UNC School of Medicine’s Institute for Global Health and Infectious Diseases Receives NIH R01 Grant to Study the Rise of Drug-Resistant Malaria in Ethiopia
The UNC School of Medicine’s Institute for Global Health and Infectious Diseases has been awarded a $3.6 million NIH R01 grant to study the rise of drug-resistant malaria in Ethiopia, with partners at the Ethiopian Public Health Institute (EPHI), Brown University, University of Notre Dame, and Imperial College London.
Ethiopia is Africa’s second most-populated country with an estimated 60% of its population at risk for malaria exposure. Plasmodium falciparum infection accounts for the majority of malaria deaths and approximately 70% of all cases. Artemisinin-based combination therapies (ACTs) have been critical to the success in reducing the global burden of falciparum malaria between 2000 and 2015. But the emergence and spread of artemisinin-resistant falciparum malaria has become a major threat to global elimination.
“Ethiopia has made meaningful gains in the fight against malaria. However, the malaria parasite has a long history of evolving to survive, and it appears to be doing just that,” said Jonathan Parr, MD, MPH, assistant professor of medicine in infectious diseases.
The project “Epidemiology and Determinants of Emerging Artemisinin-Resistant Malaria in Ethiopia,” has been awarded NIH R01 funding, and builds upon UNC’s strong partnership with the Ethiopian Public Health Institute (EPHI), the technical arm of the Ethiopia Federal Ministry of Health. The project also includes partners at Brown University, University of Notre Dame, and Imperial College London. Parr describes the study as an exciting opportunity to use cutting-edge, multidisciplinary science in the fight against malaria.

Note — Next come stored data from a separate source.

Lemma biometrics_auto_triggered_once_witness :
  let host := {| isNativeBiometricAuthSupported := true; isFaceIdAvailable := true;
                 isTouchIdAvailable := false; CAN_DELEGATE_BOTTOM_SHEET := false;
                 isSmallHeight := false; PIN_LENGTH := 4 |} in
  let sheet := {| isNativeBiometricAuthSupported := true; isFaceIdAvailable := true;
                  isTouchIdAvailable := false; CAN_DELEGATE_BOTTOM_SHEET := true;
                  isSmallHeight := false; PIN_LENGTH := 4 |} in
  let own (active : bool) :=
    {| isActive := active; isLoading := None; operationType := Some Transfer;
       cancelLabel := None; submitLabel := "Send"; stickerSize := None;
       placeholder := None; error := None; help := None;
       containerClassName := None; withCloseButton := Some true;
       children := None; onCancel := true |} in
  let sp := mapStateToProps {| settingsIsPasswordNumeric := Some true;
                               settingsAuthConfig := Some {| kind := KindNativeBiometrics |} |} in
  snd (renders host None ([(own false, sp)] ++ (own true, sp) :: [(own true, sp)])
               initialState)
  = [{| delayMs := 300; task := RunHandleBiometrics |}]
  /\ snd (renders sheet None [(own false, sp); (own true, sp)] initialState) = [].
Proof.
  intros host sheet own sp. split.
  - apply (biometrics_auto_triggered_once host [(own false, sp)] (own true, sp)
             [(own true, sp)] initialState); reflexivity.
  - apply (biometrics_auto_triggered_once sheet [] (own true, sp) [] initialState);
      reflexivity.
Defined.

Section ErrorDisplay.

Variable lang : string -> string.
Variable env : Env.

#[local] Abbreviation render := (PasswordForm.render lang env).

Lemma flat_map_children {B : Type} (f : Node -> list B) (own : OwnProps) :
  (forall content, f (Children content) = []) ->
  flat_map f (childrenNodes own) = [].
Proof.
  intros Hf. unfold childrenNodes.
  destruct (children own); simpl; [rewrite Hf |]; reflexivity.
Qed.

Lemma flat_map_when {B : Type} (f : Node -> list B) (cond : bool) (n : Node) :
  flat_map f (when cond n) = if cond then f n else [].
Proof. destruct cond; simpl; [apply app_nil_r | reflexivity]. Qed.

Lemma flat_map_help {B : Type} (f : Node -> list B) (own : OwnProps) :
  (forall text, f (HelpLabel text) = []) ->
  flat_map f (match help own with
              | Some h => when (truthy h && negb (truthy_opt (error own))) (HelpLabel h)
              | None => []
              end) = [].
Proof.
  intros Hf. destruct (help own); [| reflexivity].
  rewrite flat_map_when, Hf. now destruct (_ && _).
Qed.

Ltac read_view :=
  repeat rewrite flat_map_app;
  repeat rewrite flat_map_when;
  repeat (rewrite flat_map_children by reflexivity);
  repeat (rewrite flat_map_help by reflexivity);
  simpl.

(** The local error left by the effects of a re-render: reset when the form
    has just turned active, kept otherwise. *)
Lemma commit_localError prev own sp st :
  localError (fst (commit env (Some prev) own sp st))
  = if negb (Bool.eqb (isActive (fst prev)) (isActive own)) && isActive own
    then ""
    else localError st.
Proof.
  unfold commit, depsChanged, activationDeps, activationEffect. simpl.
  destruct (negb (Bool.eqb (isActive (fst prev)) (isActive own))); [| reflexivity].
  destruct (isActive own); reflexivity.
Qed.

(** C1, as the form implements it: a re-render does not reset the local error
    because an external error is supplied; it resets it only when the form
    has just turned active.  With a non-empty external error, every rendered
    password input shows the localised external error in its error slot,
    whatever the local error is, while the local error, when not empty, stays
    on a line of its own; every rendered PIN pad is in the error state and,
    when the local error is empty, its title is the localised external
    error. *)
Theorem external_error_display :
  forall (prev : OwnProps * StateProps) (own : OwnProps) (sp : StateProps)
         (st : State) (e : string),
    error own = Some e ->
    e <> "" ->
    localError (fst (commit env (Some prev) own sp st))
    = (if negb (Bool.eqb (isActive (fst prev)) (isActive own)) && isActive own
       then ""
       else localError st)
    /\ inputErrors (render own sp st)
       = (if isNativeBiometricAuthSupported env || isBiometricAuthEnabled sp
          then []
          else [lang e])
    /\ errorLines (render own sp st)
       = (if isNativeBiometricAuthSupported env || negb (truthy (localError st))
          then []
          else [lang (localError st)])
    /\ pinPadErrorFlags (render own sp st)
       = (if isNativeBiometricAuthSupported env then [true] else [])
    /\ (localError st = "" ->
        pinPadTitles (render own sp st)
        = if isNativeBiometricAuthSupported env then [lang e] else []).
Proof.
  intros prev own sp st e He Hne.
  apply truthy_true_iff in Hne.
  split; [apply commit_localError |].
  unfold PasswordForm.render.
  destruct (isNativeBiometricAuthSupported env); simpl orb; cbv iota.
  - unfold renderPinPad, inputErrors, errorLines, pinPadErrorFlags, pinPadTitles.
    read_view.
    assert (Herr : truthy_opt (or_else (localError st) (error own)) = true).
    { unfold or_else. destruct (truthy (localError st)) eqn:El; simpl; [exact El |].
      rewrite He. exact Hne. }
    rewrite Herr.
    destruct (flag (withCloseButton own)), (isSmallHeight env); simpl;
      repeat split; intros Hl; rewrite Hl, He; reflexivity.
  - unfold renderPasswordField, inputErrors, errorLines, pinPadErrorFlags, pinPadTitles.
    read_view. rewrite He. simpl. rewrite Hne.
    destruct (isBiometricAuthEnabled sp), (truthy (localError st)), (onCancel own);
      simpl; repeat split.
Qed.

End ErrorDisplay.

Lemma external_error_display_witness :
  let field := {| isNativeBiometricAuthSupported := false; isFaceIdAvailable := false;
                  isTouchIdAvailable := false; CAN_DELEGATE_BOTTOM_SHEET := false;
                  isSmallHeight := false; PIN_LENGTH := 4 |} in
  let pad := {| isNativeBiometricAuthSupported := true; isFaceIdAvailable := false;
                isTouchIdAvailable := false; CAN_DELEGATE_BOTTOM_SHEET := false;
                isSmallHeight := false; PIN_LENGTH := 4 |} in
  let own (err : option string) :=
    {| isActive := true; isLoading := None; operationType := Some Transfer;
       cancelLabel := None; submitLabel := "Send"; stickerSize := None;
       placeholder := None; error := err; help := None;
       containerClassName := None; withCloseButton := None;
       children := None; onCancel := true |} in
  let sp := mapStateToProps {| settingsIsPasswordNumeric := None;
                               settingsAuthConfig := Some {| kind := KindPassword |} |} in
  let declined := {| password := "hunter2"; localError := "Declined" |} in
  let clean := {| password := "1234"; localError := "" |} in
  localError (fst (commit field (Some (own None, sp)) (own (Some "Wrong password")) sp
                          declined))
  = "Declined"
  /\ inputErrors (PasswordForm.render (fun s => s) field (own (Some "Wrong password")) sp
                                      declined)
     = ["Wrong password"]
  /\ errorLines (PasswordForm.render (fun s => s) field (own (Some "Wrong password")) sp
                                     declined)
     = ["Declined"]
  /\ pinPadTitles (PasswordForm.render (fun s => s) pad (own (Some "Wrong password")) sp
                                       clean)
     = ["Wrong password"].
Proof.
  intros field pad own sp declined clean.
  destruct (external_error_display (fun s => s) field (own None, sp)
              (own (Some "Wrong password")) sp declined "Wrong password"
              eq_refl ltac:(discriminate))
    as (Hstate & Hinput & Hline & _ & _).
  destruct (external_error_display (fun s => s) pad (own None, sp)
              (own (Some "Wrong password")) sp clean "Wrong password"
              eq_refl ltac:(discriminate))
    as (_ & _ & _ & _ & Htitle).
  split; [exact Hstate |]. split; [exact Hinput |]. split; [exact Hline |].
  apply Htitle. reflexivity.
Defined.

(** C1, as stated, fails: with the external error "Wrong password" arriving
    while the local error is "Declined" and native biometrics are supported,
    the local error is still "Declined" after the re-render and the PIN pad
    title reads "Declined". *)
Lemma external_error_priority_counterexample :
  ~ (forall (lang : string -> string) (env : Env) (prev : OwnProps * StateProps)
            (own : OwnProps) (sp : StateProps) (st : State) (e l : string),
        error own = Some e -> e <> "" ->
        localError st = l -> l <> "" ->
        localError (fst (commit env (Some prev) own sp st)) = ""
        /\ Forall (fun shown => shown = lang e)
             (pinPadTitles (PasswordForm.render lang env own sp st)
              ++ inputErrors (PasswordForm.render lang env own sp st)
              ++ errorLines (PasswordForm.render lang env own sp st))).
Proof.
  intros Hclaim.
  pose (env0 := {| isNativeBiometricAuthSupported := true; isFaceIdAvailable := true;
                   isTouchIdAvailable := false; CAN_DELEGATE_BOTTOM_SHEET := false;
                   isSmallHeight := false; PIN_LENGTH := 4 |}).
  pose (own := fun err : option string =>
    {| isActive := true; isLoading := None; operationType := Some Transfer;
       cancelLabel := None; submitLabel := "Send"; stickerSize := None;
       placeholder := None; error := err; help := None;
       containerClassName := None; withCloseButton := None;
       children := None; onCancel := true |}).
  pose (sp := mapStateToProps
                {| settingsIsPasswordNumeric := Some true;
                   settingsAuthConfig := Some {| kind := KindNativeBiometrics |} |}).
  pose (st := {| password := ""; localError := "Declined" |}).
  destruct (Hclaim (fun s => s) env0 (own None, sp) (own (Some "Wrong password")) sp st
              "Wrong password" "Declined" eq_refl ltac:(discriminate)
              eq_refl ltac:(discriminate)) as [Hcleared Hshown].
  vm_compute in Hcleared. discriminate Hcleared.
Qed.

(** *** Further properties of the form *)

Ltac read_nodes :=
  repeat rewrite flat_map_app;
  repeat rewrite flat_map_when;
  repeat (rewrite flat_map_children by reflexivity);
  repeat (rewrite flat_map_help by reflexivity);
  simpl.

Lemma renders_idle (env : Env) prev (rs : list (OwnProps * StateProps)) st :
  forallb (fun r => negb (isActive (fst r) && isBiometricAuthEnabled (snd r))) rs = true ->
  snd (renders env prev rs st) = [].
Proof.
  revert prev st. induction rs as [| r rs IH]; intros prev st Hall; [reflexivity |].
  simpl in Hall. apply andb_prop in Hall as [Hr Hall].
  apply negb_true_iff in Hr.
  rewrite renders_cons, (commit_idle env prev r st Hr). simpl. now apply IH.
Qed.

(** X14: the flags derived from the stored auth config are consistent:
    native biometrics enabled implies biometrics enabled, and biometrics are
    off exactly when there is no config or a password-only one.  Hence a PIN
    pad that offers the biometrics button always belongs to a form whose
    biometrics flag is on. *)
Theorem biometric_flags_consistent :
  forall (lang : string -> string) (env : Env) (settings : Settings)
         (own : OwnProps) (st : State),
    let sp := mapStateToProps settings in
    implb (isNativeBiometricAuthEnabled sp) (isBiometricAuthEnabled sp) = true
    /\ (isBiometricAuthEnabled sp = false
        <-> settingsAuthConfig settings = None
            \/ settingsAuthConfig settings = Some {| kind := KindPassword |})
    /\ authConfig sp = settingsAuthConfig settings
    /\ (In (Some HHandleBiometrics) (biometricsHandlers (render lang env own sp st))
        -> isBiometricAuthEnabled sp = true /\ authConfig sp <> None).
Proof.
  intros lang env [numeric config] own st sp. subst sp.
  unfold mapStateToProps. simpl.
  split; [destruct config as [[[]] |]; reflexivity |].
  split.
  { destruct config as [[[]] |]; simpl; split; intros H;
      try discriminate; try tauto; destruct H as [H | H]; discriminate. }
  split; [reflexivity |].
  unfold render. destruct (isNativeBiometricAuthSupported env).
  - unfold renderPinPad, biometricsHandlers. read_nodes.
    destruct config as [[[]] |]; simpl;
      destruct (flag (withCloseButton own)), (isSmallHeight env); simpl;
      intros [H | []]; try discriminate H; (split; [reflexivity | discriminate]).
  - unfold renderPasswordField, biometricsHandlers. read_nodes.
    destruct config as [[[]] |]; simpl;
      destruct (truthy (localError st)), (onCancel own); simpl; intros [].
Qed.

“We will be sequencing parasites from a network of sites across the country, conducting laboratory experiments, and performing predictive modeling to understand how dangerous new strains of malaria emerge and spread.”
Ashenafi Assefa, PhD, who trained as a UNC postdoctoral trainee in Dr. Parr’s group and has years of experience conducting translational malaria research, will lead study activities in Ethiopia, training personnel and running assays, while overseeing protocol implementation and data collection. Assefa says the research outcomes will contribute to the advancement of scientific knowledge in the field.
“This study is expected to generate critical evidence about the rise and expansion of drug-resistant parasites in the region,” said Assefa. “The results will be readily consumed by policymakers and advance malaria elimination efforts in Ethiopia and beyond.”
Collaborating with EPHI, researchers will conduct surveys of people presenting to health facilities with falciparum malaria across Ethiopia to characterize resistant parasites. These results will be integrated into a point-of-care clinical tool for identifying individuals with drug-resistant falciparum malaria. The results will also guide the development of a model to predict the future spread of resistance mutations.
Jon Juliano, MD, MSPH, heads IDEEL, an interdisciplinary research collaboration that explores how pathogens interact with human hosts, with a focus on malaria.
“We are entering a period of great concern about the effectiveness of antimalarial drugs in East Africa. The emergence of partial artemisinin resistance in multiple countries in the Rift Valley raises concerns about the long-term utility of these first line agents. This project represents a significant extension of studies to understand the emergence and spread of these mutations that the University of North Carolina is either leading or supporting in Rwanda, Uganda, Tanzania, the Democratic Republic of the Congo and now Ethiopia.”